Kaïs Saïed à Tunis, le 18 septembre 2019. © Nicolas Fauqué

Selon Kaïs Saïed, c’est « la situation sanitaire catastrophique qu’il a constatée à Redeyef [Sud-Ouest] le 24 juillet » qui a motivé sa prise en main des pouvoirs législatif et exécutif le jour suivant. Or, selon certains de ses ex-conseillers au palais, cette décision n’a pas été spontanée. Au contraire, elle aurait même été mûrie durant plusieurs mois.

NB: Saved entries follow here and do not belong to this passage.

(* ===== verification/Posix.v ===== *)
(** * The C library and the kernel, as the blocking clients see them

    The controller SDK and the HTTPS client sit on a blocking descriptor.  A [read] gives any
    non-empty part of what has arrived, is interrupted, or fails; a [write] takes any part of
    what it is offered.  A script says what the calls answer, so that a statement about every
    script is one about every way a stream can be cut. *)
From S2P Require Import Prelude Slice.
Open Scope Z_scope.

(** [atol] and [atoi]: white space, a sign, decimal digits; the value of a [long], and that
    converted to [int]. *)
Fixpoint digits_value (s : bytes) (acc : Z) : Z :=
  match s with c :: s => if (48 <=? c) && (c <=? 57) then digits_value s (acc * 10 + (c - 48)) else acc | [] => acc end.
Fixpoint skip_white (s : bytes) : bytes :=
  match s with c :: s' => if is_space c then skip_white s' else s | [] => [] end.
Definition int_of (z : Z) : Z := let w := u32 z in if w <? 2 ^ 31 then w else w - 2 ^ 32.
Definition atol (s : bytes) : Z :=
  let v := match skip_white s with
           | c :: s' => if c =? 45 then - digits_value s' 0 else if c =? 43 then digits_value s' 0
                        else digits_value (c :: s') 0
           | [] => 0
           end in
  Z.max (- 2 ^ 63) (Z.min (2 ^ 63 - 1) v).
Definition atoi (s : bytes) : Z := int_of (atol s).

(** A scan of memory: the functions above on what is readable from an address on. [None] is a
    scan that runs off the end of it. *)
Definition atoi_ends (s : bytes) : bool :=
  let digits_end := fix go (s : bytes) : bool :=
    match s with c :: s => if (48 <=? c) && (c <=? 57) then go s else true | [] => false end in
  match skip_white s with
  | [] => false
  | c :: s' => if (c =? 45) || (c =? 43) then digits_end s' else digits_end (c :: s')
  end.
Definition atoi_at (s : bytes) : option Z := if atoi_ends s then Some (atoi s) else None.

Definition hex_value (c : Z) : option Z :=
  if (48 <=? c) && (c <=? 57) then Some (c - 48)
  else if (97 <=? c) && (c <=? 102) then Some (c - 87)
  else if (65 <=? c) && (c <=? 70) then Some (c - 55) else None.
Fixpoint hex_at (s : bytes) (acc : Z) : option Z :=
  match s with
  | [] => None
  | c :: s => match hex_value c with Some v => hex_at s (acc * 16 + v) | None => Some acc end
  end.

(** [strtol(p, NULL, 16)]: white space, a sign, an optional [0x] that a digit follows, and
    digits; what does not fit is the nearest [long]. *)
Definition strtol16_at (s : bytes) : option Z :=
  let number := fun s =>
    match s with
    | z :: x :: d :: s' =>
        if (z =? 48) && ((x =? 120) || (x =? 88)) && bool_decide (is_Some (hex_value d))
        then hex_at (d :: s') 0 else hex_at s 0
    | _ => hex_at s 0
    end in
  v ← match skip_white s with
      | [] => None
      | c :: s' => if c =? 45 then Z.opp <$> number s' else if c =? 43 then number s' else number (c :: s')
      end;
  Some (Z.max (- 2 ^ 63) (Z.min (2 ^ 63 - 1) v)).

Definition to_lower (c : Z) : Z := if (65 <=? c) && (c <=? 90) then c + 32 else c.

(** ** Reading a descriptor

    What [read] finds: bytes, an interruption, or an error; the end of the script is the end
    of the stream. *)
Inductive rd_event := RdData (d : bytes) | RdIntr | RdFail.

(** ** Writing a descriptor

    How many bytes a [write] takes, an interruption, or an error; past the end of the script
    it takes all it is offered. *)
Inductive wr_event := WrTakes (n : nat) | WrIntr | WrFail.

(** A connection that only cuts the stream up: no errors, no early end. *)
Definition rd_calm (e : rd_event) : bool :=
  match e with RdData d => bool_decide (d <> []) | RdIntr => true | RdFail => false end.
Definition wr_calm (e : wr_event) : bool :=
  match e with WrTakes n => (0 <? n)%nat | WrIntr => true | WrFail => false end.

(** The bytes of a stream, however they arrive. *)
Fixpoint rd_bytes (ins : list rd_event) : bytes :=
  match ins with
  | [] => []
  | RdData d :: ins => d ++ rd_bytes ins
  | _ :: ins => rd_bytes ins
  end.

(** A blocking descriptor: what it will answer, and what has been sent through it. *)
Record stream_fd := StreamFd { fd_in : list rd_event; fd_wr : list wr_event; fd_sent : bytes }.

Definition fd_calm (s : stream_fd) : Prop := Forall rd_calm (fd_in s) /\ Forall wr_calm (fd_wr s).
(** json.c:176-178 [ntc_json_num] *)
Definition ntc_json_num (v : option ntc_json) : double :=
  match v with Some (JNum d) => d | _ => d_zero end.

(** ** Writing *)

(** json.c:208-209 [APP, APC], and [PUT] of json.c:182: an append that leaves room for the
    NUL; [None] is the -1 result. *)
Definition app_out (cap : nat) (out s : bytes) : option bytes :=
  if (cap <=? length out + length s)%nat then None else Some (out ++ s).

Definition fmt_04x (c : Z) : bytes :=
  let d := fmt_x c in replicate (4 - length d) 48 ++ d.

(** json.c:184-199 [ntc_json_escape, one character] *)
Definition escape_one (c : Z) : bytes :=
  if c =? 34 then [92; 34] else if c =? 92 then [92; 92] else
  if c =? 10 then [92; 110] else if c =? 13 then [92; 114] else if c =? 9 then [92; 116] else
  if c =? 8 then [92; 98] else if c =? 12 then [92; 102] else
  if c <? 0x20 then [92; 117] ++ fmt_04x c else [c].

(** json.c:183-200 [ntc_json_escape, loop]. One [PUT] per character. *)
Fixpoint escape_loop (cap : nat) (src out : bytes) : option bytes :=
  match src with
  | [] => Some out
  | c :: src =>
      out ← foldl (fun o x => o ← o; app_out cap o [x]) (Some out) (escape_one c);
      escape_loop cap src out
  end.

(** json.c:180-205 [ntc_json_escape] *)
Definition ntc_json_escape (cap : nat) (src : bytes) : option bytes :=
  out ← escape_loop cap src [];
  if (cap <=? length out)%nat then None else Some out.

(** json.c:213-221 [emit_rec, number] *)
Definition fmt_num (v : double) : bytes :=
  if d_integral v && d_abs_lt v (10 ^ 15) then fmt_d (d_trunc v) else fmt_g v.

(** json.c:222-229 [emit_rec, string] *)
Definition emit_str (cap : nat) (out s : bytes) : option bytes :=
  out ← app_out cap out [34];
  e ← ntc_json_escape (cap - length out) s;
  app_out cap (out ++ e) [34].

(** The separated elements of an array or object. *)
Definition emit_seq {A} (cap : nat) (f : bytes -> A -> option bytes) : bool -> list A -> bytes -> option bytes :=
  fix go first l out :=
    match l with
    | [] => Some out
    | x :: l =>
        out ← (if first : bool then Some out else app_out cap out [44]);
        out ← f out x;
        go false l out
    end.

(** json.c:207-255 [emit_rec]. The text so far, extended; [None] is the -1 result. *)
Fixpoint emit_rec (cap : nat) (v : ntc_json) (out : bytes) {struct v} : option bytes :=
  match v with
  | JNull => app_out cap out (bs "null")
  | JBool b => if b then app_out cap out (bs "true") else app_out cap out (bs "false")
  | JNum d => app_out cap out (fmt_num d)
  | JStr s => emit_str cap out s
  | JArr its =>
      out ← app_out cap out [91];
      out ← emit_seq cap (fun out it => emit_rec cap it out) true its out;
      app_out cap out [93]
  | JObj ms =>
      out ← app_out cap out [123];
      out ← emit_seq cap (fun out m => out ← emit_str cap out (fst m); out ← app_out cap out [58];
                                       emit_rec cap (snd m) out) true ms out;
      app_out cap out [125]
  end.

(** json.c:257-263 [ntc_json_emit] *)
Definition ntc_json_emit (v : option ntc_json) (cap : nat) : option bytes :=
  match v with
  | None => None
  | Some v =>
      if (cap =? 0)%nat then None else
      out ← emit_rec cap v [];
      if (cap <=? length out)%nat then None else Some out
  end.

(** ** Values and their texts *)

(** Separated by commas. *)
Fixpoint commas (ts : list bytes) : bytes :=
  match ts with [] => [] | [t] => t | t :: ts => t ++ 44 :: commas ts end.

Definition str_text (s : bytes) : bytes := [34] ++ concat (escape_one <$> s) ++ [34].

Le président aurait essentiellement consulté le spécialiste en droit public Mohamed Salah Ben Aïssa, ancien doyen de la Faculté des sciences juridiques, politiques et sociales de Tunis, à propos de l’application et de l’interprétation de la Constitution.

Incontournable

Les positions sur le Conseil supérieur de la magistrature (CSM) de cet ancien ministre de la Justice et des Affaires foncières, par ailleurs opposé aux islamistes d’Ennahdha, lui avaient valu d’être écarté du gouvernement de Habib Essid en 2015. Son expérience en tant que secrétaire général du gouvernement, dans le cabinet de Béji Caïd Essebsi, font de lui un homme précieux, qui connaît à la fois les lois et les rouages de l’État.

En mars 2020, Kaïs Saïed l’a donc nommé secrétaire général adjoint de la Ligue arabe. Ses fonctions ne l’autorisent pas à jouer un rôle politique, mais Mohamed Salah Ben Aïssa, 73 ans, est devenu incontournable dans l’entourage du président.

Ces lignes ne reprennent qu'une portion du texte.